The last Budget followed a fiscal deficit target of 4.1 per cent of GDP — a clear challenge — and an aspiration to bring this lower. Finance Minister Arun Jaitley seems to be indicating comfort with a long-term target sub -3 per cent. Such a road map is one obvious anchor for the Budget, even with some dilution in the short term. An astute balance between pushing for a public investment-driven growth, while domestic and global market growth remain an issue, and ensuring that subsidies are relevant, effective and delivered efficiently — more bang for less bucks — can be a cornerstone of his strategy.
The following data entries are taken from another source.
(** X5 in the scenario S3: the departure delay is
    [max(619 + 2, 623 + 3) - 620 = 6]. *)
Lemma AnkunftAbwarten_formel_S3 :
  exists s',
    AnkunftAbwarten_anwenden (Some (2, O)) 3 (1, O) planung_abwarten = (Ok tt, s')
    /\ option_map Ziel.verspaetung_ab (ziel_von s' (1, O)) = Some 6.
Proof.
  destruct (AnkunftAbwarten_formel planung_abwarten (1, O) (2, O) 3
              ziel_wartend ziel_zubringer 615 620 615 eq_refl eq_refl eq_refl eq_refl)
    as [s' [H1 [H2 _]]].
  exists s'. split; [exact H1 | rewrite H2; reflexivity].
Defined.

(** X6 in the scenario S3: the departure delay is
    [max(619 + 2, 627 + 3) - 620 = 10]. *)
Lemma AbfahrtAbwarten_formel_S3 :
  exists s',
    AbfahrtAbwarten_anwenden (Some (2, O)) 3 (1, O) planung_abwarten = (Ok tt, s')
    /\ option_map Ziel.verspaetung_ab (ziel_von s' (1, O)) = Some 10.
Proof.
  destruct (AbfahrtAbwarten_formel planung_abwarten (1, O) (2, O) 3
              ziel_wartend ziel_zubringer 615 620 618 eq_refl eq_refl eq_refl eq_refl)
    as [s' [H1 [H2 _]]].
  exists s'. split; [exact H1 | rewrite H2; reflexivity].
Defined.

(** X8 for train 1 at "A": the fixed delay 7 of the dispatcher becomes
    the departure delay of the row and of its node. *)
Lemma abfahrt_korrigieren_fdl_fest_beispiel :
  exists s',
    abfahrt_korrigieren (ret tt) (mkNode TypH 1 "A") planung_fest = (Ok tt, s')
    /\ option_map Ziel.verspaetung_ab (ziel_von s' (1, O)) = Some 7
    /\ option_map v_ab (knoten_attribute s' (mkNode TypH 1 "A")) = Some 7.
Proof.
  edestruct (abfahrt_korrigieren_fdl_fest (ret tt) planung_fest (mkNode TypH 1 "A"))
    as [s' [H1 [H2 [H3 _]]]];
    [vm_compute; reflexivity ..|].
  exists s'. split; [exact H1|]. cbn [obj] in H2. rewrite H2, H3. split; reflexivity.
Defined.

(** X9 for train 1, which has arrived at "A" 4 minutes late. *)
Lemma ankunft_schaetzen_ohne_vorgaenger_beispiel :
  exists s',
    ankunft_schaetzen (mkNode TypH 1 "A") planung_fest = (Ok tt, s')
    /\ option_map Ziel.verspaetung_an (ziel_von s' (1, O)) = Some 4
    /\ option_map v_an (knoten_attribute s' (mkNode TypH 1 "A")) = Some 4.
Proof.
  edestruct (ankunft_schaetzen_ohne_vorgaenger planung_fest (mkNode TypH 1 "A"))
    as [s' [H1 [H2 H3]]];
    [vm_compute; reflexivity | vm_compute; reflexivity | vm_compute; reflexivity
     | left; vm_compute; reflexivity |].
  exists s'. split; [exact H1|]. cbn [obj] in H2. rewrite H2, H3. split; reflexivity.
Defined.

(** X10 for train 300, which runs to "B": an arrival at "A" is dropped. *)
Lemma ereignis_verworfen_beispiel :
  exists msg,
    ereignis_uebernehmen ankunft_veraltet planung_300 =
      (Ok tt,
       set_protokoll
         (protokoll planung_300 ++ [(DEBUG, "ereignis"%string)] ++ [(WARNING, msg)])
         planung_300).
Proof.
  apply (ereignis_verworfen planung_300 ankunft_veraltet).
  right. exists zug_300, 1. split; [vm_compute; reflexivity|].
  split; [vm_compute; reflexivity|].
  right. right. exists 0. split; vm_compute; reflexivity.
Defined.

(** X11 for train 300: the arrival at "B" at 10:15 gives the row the
    arrival delay 5, and the row "A" before it stays departed. *)
Lemma ereignis_ankunft_beispiel :
  exists s',
    ereignis_uebernehmen ankunft_in_B planung_300 = (Ok tt, s')
    /\ option_map (fun z => (Ziel.verspaetung_an z, Ziel.angekommen z))
                  (ziel_von s' (300, 1%nat)) = Some (5, Zeitpunkt 615)
    /\ option_map (fun z => (Ziel.angekommen z, Ziel.abgefahren z))
                  (ziel_von s' (300, O)) = Some (Wahr, Wahr).
Proof.
  destruct (ereignis_ankunft planung_300 ankunft_in_B zug_300 1 1 1%nat ziel_300_B 610)
    as [s' [H1 H2]];
    [vm_compute; reflexivity ..|intro H; vm_compute in H; discriminate|].
  exists s'. split; [exact H1|].
  cbn [Ereignis.zid ankunft_in_B] in H2.
  rewrite (H2 1%nat ziel_300_B eq_refl), (H2 O ziel_300_A eq_refl).
  split; reflexivity.
Defined.
(** * Secure password generator: pool construction, validation, generation

    A shallow embedding of [src/project/core.py] (the same functions are
    duplicated in [src/project/spg.py]) and the properties of its four
    components: [build_pool], [ensure_requirements], [generate_passwords]
    and [bits_of_entropy]. *)

From Stdlib Require Import ZArith String Ascii.
From stdpp Require Import gmap strings list sorting.

Local Open Scope Z_scope.

(** ** Characters and strings

    A Python [str] is a sequence of Unicode code points; a character is
    modelled by its code point, so that [sorted] is the order of [N]. Class
    names and dictionary keys are [string]s. *)

Definition char : Type := N.

Definition chars_of (s : string) : list char :=
  map N_of_ascii (list_ascii_of_string s).

(** [string.ascii_lowercase], [string.ascii_uppercase], [string.digits] *)
Definition string_ascii_lowercase : list char := chars_of "abcdefghijklmnopqrstuvwxyz".
Definition string_ascii_uppercase : list char := chars_of "ABCDEFGHIJKLMNOPQRSTUVWXYZ".
Definition string_digits : list char := chars_of "0123456789".

(** The double quote, code point 34. *)
Definition dquote : char := 34%N.

(** [string.punctuation]: the 32 ASCII punctuation characters, in the order
    of the Python constant. *)
Definition string_punctuation : list char :=
  chars_of "!" ++ dquote :: chars_of "#$%&'()*+,-./:;<=>?@[\]^_`{|}~".

(** [AMBIGUOUS_DEFAULT = set(...)], core.py line 9 *)
Definition AMBIGUOUS_DEFAULT : gset char :=
  list_to_set (chars_of "O0oIl1|`'" ++ dquote :: chars_of "{}[]()/\;:,.<>").

(** [URL_SAFE_UNRESERVED], core.py line 10 *)
Definition URL_SAFE_UNRESERVED : list char :=
  chars_of "ABCDEFGHIJKLMNOPQRSTUVWXYZabcdefghijklmnopqrstuvwxyz0123456789-._~".

(** [set("\r\n\t ")], core.py line 63: CR, LF, TAB, space. *)
Definition whitespace : list char := [13; 10; 9; 32]%N.

(** [sorted(s)] for a set of characters [s]. *)
Definition sorted (s : gset char) : list char := merge_sort N.le (elements s).

(** ** Errors and results

    Every [sys.exit(message)] of the source is one constructor, named after
    the error it reports; the values interpolated in the message are the
    constructor's arguments. The last three are the Python exceptions the
    modelled operations can raise. *)

Inductive error : Type :=
  | EmptySelection                                   (* core.py line 51 *)
  | EmptyPool                                        (* core.py line 66 *)
  | InvalidLength                                    (* core.py line 90 *)
  | PoolTooSmall (length : Z) (pool_size : nat)      (* core.py line 93 *)
  | UnsatisfiableClass (missing : list string)       (* core.py line 102 *)
  | LengthBelowClassCount (length : Z) (needed : nat) (* core.py line 108 *)
  | InsufficientUniqueChars                          (* core.py line 145 *)
  | KeyError (key : string)                          (* pool_map[name] *)
  | IndexError                                       (* choice of an empty sequence, list index *)
  | ValueError.                                      (* randbelow of a non-positive bound *)

Inductive result (A : Type) : Type :=
  | Ok (a : A)
  | Err (e : error).
Arguments Ok {A} a.
Arguments Err {A} e.

(** ** The argument namespace

    [argparse.Namespace] as built by [parse_args]: the same object is handed
    to [build_pool] and to [generate_passwords]. *)

Record args : Type := mk_args {
  length_arg : Z;
  count : Z;
  lower : bool;
  upper : bool;
  digits : bool;
  symbols : bool;
  symbols_set : option (list char);
  exclude : list char;
  no_ambiguous : bool;
  no_repeat : bool;
  require_classes : bool;
  url_safe : bool;
  prefix : list char;
  suffix : list char
}.

(** ** PoolBuilder: [build_pool], core.py lines 20-68 *)

Definition includes_specified (a : args) : bool :=
  lower a || upper a || digits a || symbols a.

(** The [classes] dictionary, in insertion order. *)
Definition classes (a : args) : list (string * list char) :=
  [ ("lower"%string, string_ascii_lowercase);
    ("upper"%string, string_ascii_uppercase);
    ("digits"%string, string_digits);
    ("symbols"%string,
      match symbols_set a with None => string_punctuation | Some s => s end) ].

(** The [selected_classes] dictionary of the non-url-safe branch. *)
Definition selected_classes (a : args) : list (string * bool) :=
  if includes_specified a then
    [ ("lower"%string, lower a); ("upper"%string, upper a);
      ("digits"%string, digits a); ("symbols"%string, symbols a) ]
  else
    [ ("lower"%string, true); ("upper"%string, true);
      ("digits"%string, true); ("symbols"%string, true) ].

(** [d[name]] on a dictionary kept as an association list. *)
Fixpoint assoc {V : Type} (d : list (string * V)) (name : string) : option V :=
  match d with
  | [] => None
  | (k, v) :: d' => if decide (k = name) then Some v else assoc d' name
  end.

(** [[chars for name, chars in classes.items() if selected_classes[name]]] *)
Definition pool_parts_of (a : args) : list (list char) :=
  omap (λ '(name, chars),
          match assoc (selected_classes a) name with
          | Some true => Some chars
          | _ => None
          end) (classes a).

(** [[name for name, ok in selected_classes.items() if ok]] *)
Definition class_names_of (a : args) : list string :=
  omap (λ '(name, ok), if (ok : bool) then Some name else None)
       (selected_classes a).

Definition build_pool (a : args) : result (list char * list string) :=
  let '(pool_parts, class_names) :=
    if url_safe a then ([URL_SAFE_UNRESERVED], ["url_safe"%string])
    else (pool_parts_of a, class_names_of a) in
  match pool_parts with
  | [] => Err EmptySelection
  | _ =>
    let pool : gset char := list_to_set (concat pool_parts) in
    let pool := if no_ambiguous a && negb (url_safe a)
                then pool ∖ AMBIGUOUS_DEFAULT else pool in
    let pool := match exclude a with
                | [] => pool
                | _ => pool ∖ list_to_set (exclude a)
                end in
    let pool := pool ∖ list_to_set whitespace in
    if decide (pool = ∅) then Err EmptyPool
    else Ok (sorted pool, class_names)
  end.

(** ** Class membership: [build_pool_map], core.py lines 71-78 *)

Definition build_pool_map (pool : list char) : gmap string (list char) :=
  {[ "lower"%string :=
       sorted (list_to_set pool ∩ list_to_set string_ascii_lowercase);
     "upper"%string :=
       sorted (list_to_set pool ∩ list_to_set string_ascii_uppercase);
     "digits"%string :=
       sorted (list_to_set pool ∩ list_to_set string_digits);
     "symbols"%string :=
       sorted (list_to_set pool ∩ list_to_set string_punctuation) ]}.

(** ** ConstraintValidator: [ensure_requirements], core.py lines 81-110 *)

(** Python truth value of [pool_map.get(n)], negated: a missing key and an
    empty string both count as missing. *)
Definition is_missing (o : option (list char)) : bool :=
  match o with
  | Some (_ :: _) => false
  | _ => true
  end.

Definition ensure_requirements (length : Z) (class_names : list string)
    (require_classes no_repeat : bool) (pool : list char) : result unit :=
  if length <? 1 then Err InvalidLength
  else if no_repeat && (length >? Z.of_nat (List.length pool)) then
    Err (PoolTooSmall length (List.length pool))
  else if require_classes
          && negb (bool_decide ("url_safe"%string ∈ class_names)) then
    let pool_map := build_pool_map pool in
    let missing := filter (λ n, is_missing (pool_map !! n)) class_names in
    match missing with
    | _ :: _ => Err (UnsatisfiableClass missing)
    | [] =>
      let needed := List.length class_names in
      if length <? Z.of_nat needed then Err (LengthBelowClassCount length needed)
      else Ok tt
    end
  else Ok tt.

(** ** The secure random source

    [secrets.randbelow] and [secrets.choice] read the operating system's
    entropy source. The source is modelled as a tape of naturals, threaded
    through the computation; [randbelow n] consumes one entry and reduces it
    into the range below [n], so that quantifying over all tapes covers
    exactly the outcomes the real source can deliver (every value below [n]
    and no other). An exhausted tape reads as zeros. *)

Definition tape : Type := list nat.

(** State (the tape) and failure (a Python exception or [sys.exit]). *)
Definition M (A : Type) : Type := tape → result (A * tape).

Global Instance M_ret : MRet M := λ A (a : A) t, Ok (a, t).
Global Instance M_bind : MBind M := λ A B (f : A → M B) (c : M A) t,
  match c t with
  | Ok (a, t') => f a t'
  | Err e => Err e
  end.
Definition raise {A : Type} (e : error) : M A := λ _, Err e.

Definition randbelow (n : nat) : M nat :=
  match n with
  | O => raise ValueError
  | S _ => λ t, Ok ((hd 0%nat t) `mod` n, tl t)%nat
  end.

Definition choice {A : Type} (s : list A) : M A :=
  match s with
  | [] => raise IndexError
  | _ :: _ =>
    i ← randbelow (List.length s);
    match s !! i with
    | Some c => mret c
    | None => raise IndexError
    end
  end.

(** [lst[i], lst[j] = lst[j], lst[i]]: both reads, then the write at [i],
    then the write at [j]. *)
Definition swap {A : Type} (lst : list A) (i j : nat) : M (list A) :=
  match lst !! j, lst !! i with
  | Some b, Some a => mret (<[j:=a]> (<[i:=b]> lst))
  | _, _ => raise IndexError
  end.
Expansion of revenue base, particularly through well-organised implementation of GST is another. The Finance Minister may have to loosen purse strings to attend issues created by inverted duty structures and other levies or costs which make India uncompetitive. Intentions to simplify the direct tax regime and administration require concrete translation to avoid ad-nauseam discussion for another year or more. Meaningful expansion of taxpayers without burdening existing ones is a tightrope walk requiring political will. The war on unaccounted monies must intensify, but one will have to be judicious in not creating a new set of problems by turning the clock back to revisit dismantled draconian concepts. If just writing tough laws ensures ethical behaviour, we would never have had problems under the FERA regime, for example, when much distortion actually took place.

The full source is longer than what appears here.